WHAT YOU ARE ASKED TO DO
Beneath this line is the data. Output exactly the lines from the line with "written down, whether" to the line with "End UpsertSpec.", both ends included, and nothing more.

RECORDS SHOWN
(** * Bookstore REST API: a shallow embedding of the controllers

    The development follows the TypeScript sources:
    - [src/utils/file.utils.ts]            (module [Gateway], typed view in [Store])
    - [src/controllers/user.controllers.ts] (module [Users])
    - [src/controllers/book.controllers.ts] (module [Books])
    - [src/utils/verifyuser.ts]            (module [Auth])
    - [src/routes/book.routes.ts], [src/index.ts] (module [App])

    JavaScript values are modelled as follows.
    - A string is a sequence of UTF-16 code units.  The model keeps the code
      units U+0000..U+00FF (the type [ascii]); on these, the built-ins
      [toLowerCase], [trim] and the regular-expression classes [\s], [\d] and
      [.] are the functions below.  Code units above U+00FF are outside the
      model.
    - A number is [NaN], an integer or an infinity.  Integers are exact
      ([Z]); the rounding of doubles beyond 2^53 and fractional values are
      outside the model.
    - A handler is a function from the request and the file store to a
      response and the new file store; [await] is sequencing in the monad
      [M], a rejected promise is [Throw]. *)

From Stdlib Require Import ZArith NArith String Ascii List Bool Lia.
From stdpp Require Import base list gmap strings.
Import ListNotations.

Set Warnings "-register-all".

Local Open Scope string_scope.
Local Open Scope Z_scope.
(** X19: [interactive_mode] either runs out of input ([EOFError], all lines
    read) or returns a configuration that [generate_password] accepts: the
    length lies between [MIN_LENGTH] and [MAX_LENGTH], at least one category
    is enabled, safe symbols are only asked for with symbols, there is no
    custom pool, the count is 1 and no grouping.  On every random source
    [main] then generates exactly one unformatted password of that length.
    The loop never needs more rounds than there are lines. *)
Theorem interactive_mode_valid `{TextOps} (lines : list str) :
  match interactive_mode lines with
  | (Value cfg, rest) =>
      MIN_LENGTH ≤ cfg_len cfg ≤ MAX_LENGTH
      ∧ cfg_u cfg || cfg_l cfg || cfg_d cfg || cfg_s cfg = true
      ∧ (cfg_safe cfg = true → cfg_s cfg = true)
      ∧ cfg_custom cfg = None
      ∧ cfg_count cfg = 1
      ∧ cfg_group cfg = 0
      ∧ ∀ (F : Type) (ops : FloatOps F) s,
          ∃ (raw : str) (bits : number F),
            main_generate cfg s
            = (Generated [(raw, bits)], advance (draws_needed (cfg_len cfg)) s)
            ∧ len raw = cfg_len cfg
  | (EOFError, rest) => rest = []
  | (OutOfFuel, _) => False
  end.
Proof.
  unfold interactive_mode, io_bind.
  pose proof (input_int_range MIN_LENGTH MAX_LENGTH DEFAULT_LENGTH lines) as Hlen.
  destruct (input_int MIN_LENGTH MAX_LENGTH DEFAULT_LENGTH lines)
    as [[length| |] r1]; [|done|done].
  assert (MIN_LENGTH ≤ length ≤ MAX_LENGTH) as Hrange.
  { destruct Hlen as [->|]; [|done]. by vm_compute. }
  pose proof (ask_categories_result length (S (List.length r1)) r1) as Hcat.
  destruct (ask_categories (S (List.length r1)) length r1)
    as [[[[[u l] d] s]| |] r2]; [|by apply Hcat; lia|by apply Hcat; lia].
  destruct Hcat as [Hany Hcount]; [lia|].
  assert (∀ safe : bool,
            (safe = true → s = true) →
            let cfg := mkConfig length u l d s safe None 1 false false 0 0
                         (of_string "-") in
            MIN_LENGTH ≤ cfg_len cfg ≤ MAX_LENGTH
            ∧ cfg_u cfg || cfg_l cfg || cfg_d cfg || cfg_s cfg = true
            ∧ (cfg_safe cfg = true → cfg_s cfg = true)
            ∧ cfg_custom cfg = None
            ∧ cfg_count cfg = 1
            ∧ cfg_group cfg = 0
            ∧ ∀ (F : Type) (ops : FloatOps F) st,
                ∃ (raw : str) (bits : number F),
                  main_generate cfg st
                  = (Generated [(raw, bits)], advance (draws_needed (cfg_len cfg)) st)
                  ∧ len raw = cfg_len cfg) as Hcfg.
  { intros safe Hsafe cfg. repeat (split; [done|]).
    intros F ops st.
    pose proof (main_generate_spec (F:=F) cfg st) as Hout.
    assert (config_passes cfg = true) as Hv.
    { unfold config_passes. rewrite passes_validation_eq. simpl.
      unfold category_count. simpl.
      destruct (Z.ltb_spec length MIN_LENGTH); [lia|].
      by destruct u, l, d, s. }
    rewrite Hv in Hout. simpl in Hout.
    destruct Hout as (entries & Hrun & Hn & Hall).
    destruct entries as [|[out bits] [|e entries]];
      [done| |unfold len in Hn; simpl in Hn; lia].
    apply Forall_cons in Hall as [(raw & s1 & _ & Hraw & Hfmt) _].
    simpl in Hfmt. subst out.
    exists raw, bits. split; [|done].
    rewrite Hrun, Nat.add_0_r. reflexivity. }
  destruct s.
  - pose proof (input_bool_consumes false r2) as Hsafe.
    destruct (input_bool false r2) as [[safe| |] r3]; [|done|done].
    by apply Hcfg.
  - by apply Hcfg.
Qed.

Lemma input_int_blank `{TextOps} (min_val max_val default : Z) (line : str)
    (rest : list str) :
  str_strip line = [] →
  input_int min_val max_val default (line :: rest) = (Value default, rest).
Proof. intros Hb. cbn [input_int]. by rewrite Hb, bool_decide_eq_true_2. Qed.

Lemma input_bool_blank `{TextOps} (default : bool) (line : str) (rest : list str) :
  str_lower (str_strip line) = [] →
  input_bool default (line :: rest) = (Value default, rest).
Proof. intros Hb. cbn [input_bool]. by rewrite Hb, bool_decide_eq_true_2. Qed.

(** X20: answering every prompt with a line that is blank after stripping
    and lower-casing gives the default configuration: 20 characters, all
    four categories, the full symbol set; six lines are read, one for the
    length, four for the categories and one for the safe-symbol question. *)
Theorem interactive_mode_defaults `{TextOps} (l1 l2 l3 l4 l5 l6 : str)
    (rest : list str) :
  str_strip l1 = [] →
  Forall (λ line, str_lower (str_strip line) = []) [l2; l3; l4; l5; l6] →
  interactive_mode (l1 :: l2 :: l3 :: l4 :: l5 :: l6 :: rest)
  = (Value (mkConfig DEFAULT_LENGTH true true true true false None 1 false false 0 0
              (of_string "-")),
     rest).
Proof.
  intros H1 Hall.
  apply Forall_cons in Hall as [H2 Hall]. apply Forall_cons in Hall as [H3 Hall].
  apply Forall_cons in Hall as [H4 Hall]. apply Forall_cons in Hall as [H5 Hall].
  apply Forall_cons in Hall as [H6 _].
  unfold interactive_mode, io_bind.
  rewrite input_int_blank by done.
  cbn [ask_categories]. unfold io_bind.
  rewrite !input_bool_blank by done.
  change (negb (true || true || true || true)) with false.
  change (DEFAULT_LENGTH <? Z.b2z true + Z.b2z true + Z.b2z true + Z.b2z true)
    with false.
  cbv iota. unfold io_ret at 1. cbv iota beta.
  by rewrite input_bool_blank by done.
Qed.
---
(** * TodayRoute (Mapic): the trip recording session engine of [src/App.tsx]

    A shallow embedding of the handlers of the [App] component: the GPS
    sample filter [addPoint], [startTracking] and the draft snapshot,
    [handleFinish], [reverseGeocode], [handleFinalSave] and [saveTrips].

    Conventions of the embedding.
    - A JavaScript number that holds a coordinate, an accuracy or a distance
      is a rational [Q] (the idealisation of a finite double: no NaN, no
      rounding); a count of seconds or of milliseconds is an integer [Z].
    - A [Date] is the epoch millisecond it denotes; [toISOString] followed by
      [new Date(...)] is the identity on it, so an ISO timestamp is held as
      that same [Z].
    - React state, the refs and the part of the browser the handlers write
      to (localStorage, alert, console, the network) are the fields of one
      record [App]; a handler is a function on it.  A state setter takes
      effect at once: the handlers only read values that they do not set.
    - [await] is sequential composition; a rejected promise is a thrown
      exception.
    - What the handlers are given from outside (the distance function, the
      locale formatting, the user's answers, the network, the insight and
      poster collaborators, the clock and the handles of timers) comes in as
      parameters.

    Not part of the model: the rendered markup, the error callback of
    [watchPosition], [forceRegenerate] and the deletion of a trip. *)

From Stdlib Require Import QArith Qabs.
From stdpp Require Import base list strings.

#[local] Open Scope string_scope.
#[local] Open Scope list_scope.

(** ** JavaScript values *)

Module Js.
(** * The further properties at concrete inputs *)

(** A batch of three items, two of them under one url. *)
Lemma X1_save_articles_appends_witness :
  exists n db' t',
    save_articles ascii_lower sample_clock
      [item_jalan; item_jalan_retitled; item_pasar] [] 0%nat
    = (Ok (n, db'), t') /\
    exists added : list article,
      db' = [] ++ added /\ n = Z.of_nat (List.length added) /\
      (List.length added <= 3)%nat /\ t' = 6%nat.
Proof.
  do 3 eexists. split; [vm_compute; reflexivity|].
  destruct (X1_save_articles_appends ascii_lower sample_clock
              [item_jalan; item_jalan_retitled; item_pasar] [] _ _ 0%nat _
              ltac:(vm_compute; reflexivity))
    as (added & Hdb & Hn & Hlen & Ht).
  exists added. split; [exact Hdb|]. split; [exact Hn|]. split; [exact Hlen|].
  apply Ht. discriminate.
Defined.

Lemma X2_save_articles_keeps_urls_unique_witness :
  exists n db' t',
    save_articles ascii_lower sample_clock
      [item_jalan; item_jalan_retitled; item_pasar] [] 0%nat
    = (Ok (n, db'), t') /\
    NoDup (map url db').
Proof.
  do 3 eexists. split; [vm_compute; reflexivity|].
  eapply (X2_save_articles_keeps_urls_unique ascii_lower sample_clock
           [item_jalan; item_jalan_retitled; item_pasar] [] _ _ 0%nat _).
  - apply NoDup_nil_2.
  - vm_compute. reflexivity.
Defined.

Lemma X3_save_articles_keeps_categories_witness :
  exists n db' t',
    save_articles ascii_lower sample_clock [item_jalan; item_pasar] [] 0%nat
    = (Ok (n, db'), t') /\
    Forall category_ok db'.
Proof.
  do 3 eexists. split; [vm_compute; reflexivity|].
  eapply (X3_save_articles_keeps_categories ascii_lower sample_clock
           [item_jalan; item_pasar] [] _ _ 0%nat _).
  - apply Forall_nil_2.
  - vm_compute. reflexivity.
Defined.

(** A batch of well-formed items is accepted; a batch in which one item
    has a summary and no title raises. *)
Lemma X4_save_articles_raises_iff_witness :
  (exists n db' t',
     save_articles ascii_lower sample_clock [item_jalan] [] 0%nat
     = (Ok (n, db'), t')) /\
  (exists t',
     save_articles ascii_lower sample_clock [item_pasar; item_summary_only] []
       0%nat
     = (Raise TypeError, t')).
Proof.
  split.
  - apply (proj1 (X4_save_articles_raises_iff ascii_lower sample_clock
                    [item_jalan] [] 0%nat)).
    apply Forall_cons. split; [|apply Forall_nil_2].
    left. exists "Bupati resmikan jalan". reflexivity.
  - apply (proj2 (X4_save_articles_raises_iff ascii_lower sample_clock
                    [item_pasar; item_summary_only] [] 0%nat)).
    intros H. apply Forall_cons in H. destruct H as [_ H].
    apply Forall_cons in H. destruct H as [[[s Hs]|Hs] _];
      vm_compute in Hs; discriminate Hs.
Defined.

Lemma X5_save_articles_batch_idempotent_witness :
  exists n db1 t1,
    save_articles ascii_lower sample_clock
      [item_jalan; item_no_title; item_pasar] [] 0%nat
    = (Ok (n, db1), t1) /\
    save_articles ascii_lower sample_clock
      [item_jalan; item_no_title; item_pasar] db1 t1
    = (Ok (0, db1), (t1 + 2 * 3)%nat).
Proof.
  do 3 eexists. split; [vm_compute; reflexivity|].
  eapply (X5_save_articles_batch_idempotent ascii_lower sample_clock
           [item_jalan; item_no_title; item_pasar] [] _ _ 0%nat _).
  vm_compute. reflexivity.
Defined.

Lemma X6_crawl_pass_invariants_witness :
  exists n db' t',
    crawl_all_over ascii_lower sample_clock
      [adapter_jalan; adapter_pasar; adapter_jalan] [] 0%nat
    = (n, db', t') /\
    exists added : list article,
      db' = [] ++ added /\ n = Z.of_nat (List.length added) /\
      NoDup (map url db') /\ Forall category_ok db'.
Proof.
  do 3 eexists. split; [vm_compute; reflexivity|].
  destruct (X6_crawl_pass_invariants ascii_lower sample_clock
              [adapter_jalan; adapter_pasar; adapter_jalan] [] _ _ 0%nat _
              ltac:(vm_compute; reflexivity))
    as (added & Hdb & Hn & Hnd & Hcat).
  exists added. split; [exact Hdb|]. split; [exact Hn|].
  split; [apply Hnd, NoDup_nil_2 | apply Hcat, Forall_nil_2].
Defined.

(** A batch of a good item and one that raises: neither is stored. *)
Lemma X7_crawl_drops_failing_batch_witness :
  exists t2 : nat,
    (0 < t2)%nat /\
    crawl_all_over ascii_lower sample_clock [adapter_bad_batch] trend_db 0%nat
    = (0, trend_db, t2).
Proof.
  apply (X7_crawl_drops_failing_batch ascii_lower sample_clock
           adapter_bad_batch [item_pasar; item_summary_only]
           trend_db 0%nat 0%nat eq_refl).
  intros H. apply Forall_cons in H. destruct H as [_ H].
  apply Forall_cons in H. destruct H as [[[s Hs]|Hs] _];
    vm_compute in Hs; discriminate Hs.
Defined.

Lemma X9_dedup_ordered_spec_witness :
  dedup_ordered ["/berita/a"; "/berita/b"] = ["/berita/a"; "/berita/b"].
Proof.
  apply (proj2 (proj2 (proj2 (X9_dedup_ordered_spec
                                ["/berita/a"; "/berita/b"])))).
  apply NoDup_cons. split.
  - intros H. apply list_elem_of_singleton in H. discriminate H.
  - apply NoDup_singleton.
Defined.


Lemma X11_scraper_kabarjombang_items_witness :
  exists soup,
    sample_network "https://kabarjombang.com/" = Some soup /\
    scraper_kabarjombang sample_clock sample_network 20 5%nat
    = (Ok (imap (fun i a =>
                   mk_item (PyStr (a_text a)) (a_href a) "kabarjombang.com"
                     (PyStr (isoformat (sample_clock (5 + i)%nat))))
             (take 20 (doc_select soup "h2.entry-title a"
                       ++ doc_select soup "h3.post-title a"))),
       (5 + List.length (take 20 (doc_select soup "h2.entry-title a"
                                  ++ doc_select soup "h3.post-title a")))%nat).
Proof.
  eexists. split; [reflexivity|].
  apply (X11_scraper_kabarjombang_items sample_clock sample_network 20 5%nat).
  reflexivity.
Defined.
--
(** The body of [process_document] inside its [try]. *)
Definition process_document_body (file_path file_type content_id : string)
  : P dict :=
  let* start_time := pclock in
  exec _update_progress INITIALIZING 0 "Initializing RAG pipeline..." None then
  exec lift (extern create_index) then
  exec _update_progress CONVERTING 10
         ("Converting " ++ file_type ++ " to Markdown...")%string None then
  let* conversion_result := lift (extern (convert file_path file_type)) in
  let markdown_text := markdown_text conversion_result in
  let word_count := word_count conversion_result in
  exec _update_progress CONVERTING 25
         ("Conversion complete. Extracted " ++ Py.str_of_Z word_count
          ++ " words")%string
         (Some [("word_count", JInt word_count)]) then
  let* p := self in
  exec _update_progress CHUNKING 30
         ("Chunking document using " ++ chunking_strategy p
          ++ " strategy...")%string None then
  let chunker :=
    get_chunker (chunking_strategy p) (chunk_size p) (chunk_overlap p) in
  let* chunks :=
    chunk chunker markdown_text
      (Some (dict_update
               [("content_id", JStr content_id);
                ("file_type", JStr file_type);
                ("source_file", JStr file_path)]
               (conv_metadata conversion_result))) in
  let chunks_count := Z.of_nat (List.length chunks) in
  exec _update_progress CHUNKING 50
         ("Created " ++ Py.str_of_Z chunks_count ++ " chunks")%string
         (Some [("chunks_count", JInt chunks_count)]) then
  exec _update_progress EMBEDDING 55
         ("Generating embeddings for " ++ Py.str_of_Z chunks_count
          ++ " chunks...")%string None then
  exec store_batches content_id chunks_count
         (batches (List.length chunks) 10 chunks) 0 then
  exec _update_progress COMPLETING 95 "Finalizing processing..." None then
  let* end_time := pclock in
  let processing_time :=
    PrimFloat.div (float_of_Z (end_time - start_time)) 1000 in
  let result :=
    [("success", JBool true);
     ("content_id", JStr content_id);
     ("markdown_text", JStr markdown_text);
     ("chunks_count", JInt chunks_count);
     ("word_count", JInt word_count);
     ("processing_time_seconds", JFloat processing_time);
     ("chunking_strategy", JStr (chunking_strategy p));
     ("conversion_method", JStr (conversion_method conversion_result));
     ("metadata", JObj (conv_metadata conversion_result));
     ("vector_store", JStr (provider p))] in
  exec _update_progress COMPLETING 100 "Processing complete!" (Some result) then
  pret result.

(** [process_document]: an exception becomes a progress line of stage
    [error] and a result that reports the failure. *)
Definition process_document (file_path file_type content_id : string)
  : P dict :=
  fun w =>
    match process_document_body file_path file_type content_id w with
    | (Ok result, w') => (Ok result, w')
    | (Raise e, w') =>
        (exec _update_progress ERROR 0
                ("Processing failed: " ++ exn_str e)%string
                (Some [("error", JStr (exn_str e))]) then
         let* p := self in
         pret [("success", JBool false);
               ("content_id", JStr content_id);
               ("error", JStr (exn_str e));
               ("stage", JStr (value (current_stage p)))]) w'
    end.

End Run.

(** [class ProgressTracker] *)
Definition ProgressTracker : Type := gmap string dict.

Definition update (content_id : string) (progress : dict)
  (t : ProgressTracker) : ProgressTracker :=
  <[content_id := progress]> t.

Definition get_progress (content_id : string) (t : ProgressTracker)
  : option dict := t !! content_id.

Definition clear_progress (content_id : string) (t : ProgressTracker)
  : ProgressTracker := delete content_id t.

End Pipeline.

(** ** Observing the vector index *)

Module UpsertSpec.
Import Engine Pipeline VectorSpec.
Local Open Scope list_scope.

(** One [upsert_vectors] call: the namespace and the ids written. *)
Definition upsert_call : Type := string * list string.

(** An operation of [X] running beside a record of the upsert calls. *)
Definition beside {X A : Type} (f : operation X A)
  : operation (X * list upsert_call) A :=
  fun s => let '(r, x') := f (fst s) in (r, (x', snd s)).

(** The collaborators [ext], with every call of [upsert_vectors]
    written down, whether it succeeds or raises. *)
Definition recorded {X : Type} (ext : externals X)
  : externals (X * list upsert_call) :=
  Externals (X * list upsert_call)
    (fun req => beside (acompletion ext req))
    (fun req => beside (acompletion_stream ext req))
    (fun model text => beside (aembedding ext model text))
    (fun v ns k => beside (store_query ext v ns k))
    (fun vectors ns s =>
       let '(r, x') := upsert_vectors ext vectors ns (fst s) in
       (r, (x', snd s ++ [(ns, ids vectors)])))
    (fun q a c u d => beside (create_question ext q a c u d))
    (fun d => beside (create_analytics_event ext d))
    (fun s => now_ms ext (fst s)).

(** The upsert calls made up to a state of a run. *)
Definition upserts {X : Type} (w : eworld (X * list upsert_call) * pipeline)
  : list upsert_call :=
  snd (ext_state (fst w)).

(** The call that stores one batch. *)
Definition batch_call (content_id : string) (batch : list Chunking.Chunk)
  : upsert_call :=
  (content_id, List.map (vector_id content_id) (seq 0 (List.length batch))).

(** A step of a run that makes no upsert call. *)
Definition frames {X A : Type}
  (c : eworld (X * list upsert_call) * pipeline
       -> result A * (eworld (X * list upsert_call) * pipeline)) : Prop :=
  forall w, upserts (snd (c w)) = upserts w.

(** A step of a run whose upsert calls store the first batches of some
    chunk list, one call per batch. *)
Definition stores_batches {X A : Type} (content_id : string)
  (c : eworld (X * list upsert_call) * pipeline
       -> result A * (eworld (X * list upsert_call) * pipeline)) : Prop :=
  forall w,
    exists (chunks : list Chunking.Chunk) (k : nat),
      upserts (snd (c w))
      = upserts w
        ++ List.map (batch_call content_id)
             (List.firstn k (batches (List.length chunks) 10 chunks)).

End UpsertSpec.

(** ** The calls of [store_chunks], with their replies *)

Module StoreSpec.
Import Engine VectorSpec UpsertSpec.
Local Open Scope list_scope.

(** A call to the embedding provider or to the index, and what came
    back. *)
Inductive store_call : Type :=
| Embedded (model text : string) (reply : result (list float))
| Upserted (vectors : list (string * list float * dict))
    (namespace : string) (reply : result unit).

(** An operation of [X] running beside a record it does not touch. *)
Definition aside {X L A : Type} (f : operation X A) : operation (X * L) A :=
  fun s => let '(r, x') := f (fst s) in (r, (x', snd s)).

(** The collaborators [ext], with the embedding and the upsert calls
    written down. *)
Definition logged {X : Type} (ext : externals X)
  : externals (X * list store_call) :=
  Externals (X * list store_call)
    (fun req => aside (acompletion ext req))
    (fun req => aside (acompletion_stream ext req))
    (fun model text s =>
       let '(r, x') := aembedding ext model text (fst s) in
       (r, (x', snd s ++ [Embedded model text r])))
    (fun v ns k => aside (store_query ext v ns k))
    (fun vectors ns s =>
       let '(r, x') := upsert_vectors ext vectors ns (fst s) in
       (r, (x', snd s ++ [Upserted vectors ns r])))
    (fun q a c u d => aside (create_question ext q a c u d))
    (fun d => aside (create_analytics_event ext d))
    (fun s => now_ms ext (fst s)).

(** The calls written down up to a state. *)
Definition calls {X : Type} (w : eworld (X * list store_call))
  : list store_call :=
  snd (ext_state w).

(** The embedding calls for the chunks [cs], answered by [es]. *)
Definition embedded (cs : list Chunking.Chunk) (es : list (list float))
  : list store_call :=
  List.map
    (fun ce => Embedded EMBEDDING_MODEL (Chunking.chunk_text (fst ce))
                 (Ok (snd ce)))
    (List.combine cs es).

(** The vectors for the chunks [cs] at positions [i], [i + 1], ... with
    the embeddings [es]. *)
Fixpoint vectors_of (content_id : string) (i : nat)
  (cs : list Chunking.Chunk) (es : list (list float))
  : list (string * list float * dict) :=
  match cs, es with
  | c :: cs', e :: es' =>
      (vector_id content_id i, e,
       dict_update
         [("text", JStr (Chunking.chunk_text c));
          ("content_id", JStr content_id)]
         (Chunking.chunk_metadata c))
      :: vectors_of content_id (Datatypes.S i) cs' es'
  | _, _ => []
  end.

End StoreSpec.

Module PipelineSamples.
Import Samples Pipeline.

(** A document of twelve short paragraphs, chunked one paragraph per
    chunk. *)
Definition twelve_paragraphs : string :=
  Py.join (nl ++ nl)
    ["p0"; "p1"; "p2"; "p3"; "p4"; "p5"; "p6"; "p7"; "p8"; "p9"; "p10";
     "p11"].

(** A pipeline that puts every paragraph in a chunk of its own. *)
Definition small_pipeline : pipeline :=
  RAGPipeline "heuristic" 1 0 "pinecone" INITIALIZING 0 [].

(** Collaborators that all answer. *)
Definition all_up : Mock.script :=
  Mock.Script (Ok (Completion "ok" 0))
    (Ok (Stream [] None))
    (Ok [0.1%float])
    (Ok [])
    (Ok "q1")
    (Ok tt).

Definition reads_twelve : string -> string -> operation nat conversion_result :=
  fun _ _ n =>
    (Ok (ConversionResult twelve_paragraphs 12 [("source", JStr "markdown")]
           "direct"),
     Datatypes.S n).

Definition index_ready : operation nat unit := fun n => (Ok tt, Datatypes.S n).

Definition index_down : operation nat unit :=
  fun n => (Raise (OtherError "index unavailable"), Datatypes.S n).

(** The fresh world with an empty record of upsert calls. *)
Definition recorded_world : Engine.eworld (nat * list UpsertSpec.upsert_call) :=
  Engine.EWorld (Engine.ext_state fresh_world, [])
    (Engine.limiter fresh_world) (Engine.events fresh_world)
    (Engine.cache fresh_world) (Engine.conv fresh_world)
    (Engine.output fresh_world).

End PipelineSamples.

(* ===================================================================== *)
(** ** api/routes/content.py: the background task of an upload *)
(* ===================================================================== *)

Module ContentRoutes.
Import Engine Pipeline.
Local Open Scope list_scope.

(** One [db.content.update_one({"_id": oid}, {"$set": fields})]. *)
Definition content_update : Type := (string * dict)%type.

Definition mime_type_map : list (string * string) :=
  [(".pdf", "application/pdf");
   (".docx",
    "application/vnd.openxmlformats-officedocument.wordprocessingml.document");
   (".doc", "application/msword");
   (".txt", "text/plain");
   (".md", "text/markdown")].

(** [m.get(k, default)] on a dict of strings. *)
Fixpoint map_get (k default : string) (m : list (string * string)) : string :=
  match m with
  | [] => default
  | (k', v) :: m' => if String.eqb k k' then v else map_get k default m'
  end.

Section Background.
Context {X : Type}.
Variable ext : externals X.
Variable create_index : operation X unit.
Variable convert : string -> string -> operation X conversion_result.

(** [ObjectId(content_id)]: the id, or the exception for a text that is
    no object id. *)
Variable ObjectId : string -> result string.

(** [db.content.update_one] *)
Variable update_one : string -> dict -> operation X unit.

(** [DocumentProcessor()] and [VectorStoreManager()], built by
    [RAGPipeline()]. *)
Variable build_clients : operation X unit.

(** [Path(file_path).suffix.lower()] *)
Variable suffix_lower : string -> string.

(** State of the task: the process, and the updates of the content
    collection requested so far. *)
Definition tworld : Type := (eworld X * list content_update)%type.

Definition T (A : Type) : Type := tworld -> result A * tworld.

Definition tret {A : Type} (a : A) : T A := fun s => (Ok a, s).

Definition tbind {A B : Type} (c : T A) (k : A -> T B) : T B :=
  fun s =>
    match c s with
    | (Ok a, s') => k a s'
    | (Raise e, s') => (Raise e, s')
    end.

RESULT BELOW
    written down, whether it succeeds or raises. *)
Definition recorded {X : Type} (ext : externals X)
  : externals (X * list upsert_call) :=
  Externals (X * list upsert_call)
    (fun req => beside (acompletion ext req))
    (fun req => beside (acompletion_stream ext req))
    (fun model text => beside (aembedding ext model text))
    (fun v ns k => beside (store_query ext v ns k))
    (fun vectors ns s =>
       let '(r, x') := upsert_vectors ext vectors ns (fst s) in
       (r, (x', snd s ++ [(ns, ids vectors)])))
    (fun q a c u d => beside (create_question ext q a c u d))
    (fun d => beside (create_analytics_event ext d))
    (fun s => now_ms ext (fst s)).

(** The upsert calls made up to a state of a run. *)
Definition upserts {X : Type} (w : eworld (X * list upsert_call) * pipeline)
  : list upsert_call :=
  snd (ext_state (fst w)).

(** The call that stores one batch. *)
Definition batch_call (content_id : string) (batch : list Chunking.Chunk)
  : upsert_call :=
  (content_id, List.map (vector_id content_id) (seq 0 (List.length batch))).

(** A step of a run that makes no upsert call. *)
Definition frames {X A : Type}
  (c : eworld (X * list upsert_call) * pipeline
       -> result A * (eworld (X * list upsert_call) * pipeline)) : Prop :=
  forall w, upserts (snd (c w)) = upserts w.

(** A step of a run whose upsert calls store the first batches of some
    chunk list, one call per batch. *)
Definition stores_batches {X A : Type} (content_id : string)
  (c : eworld (X * list upsert_call) * pipeline
       -> result A * (eworld (X * list upsert_call) * pipeline)) : Prop :=
  forall w,
    exists (chunks : list Chunking.Chunk) (k : nat),
      upserts (snd (c w))
      = upserts w
        ++ List.map (batch_call content_id)
             (List.firstn k (batches (List.length chunks) 10 chunks)).

End UpsertSpec.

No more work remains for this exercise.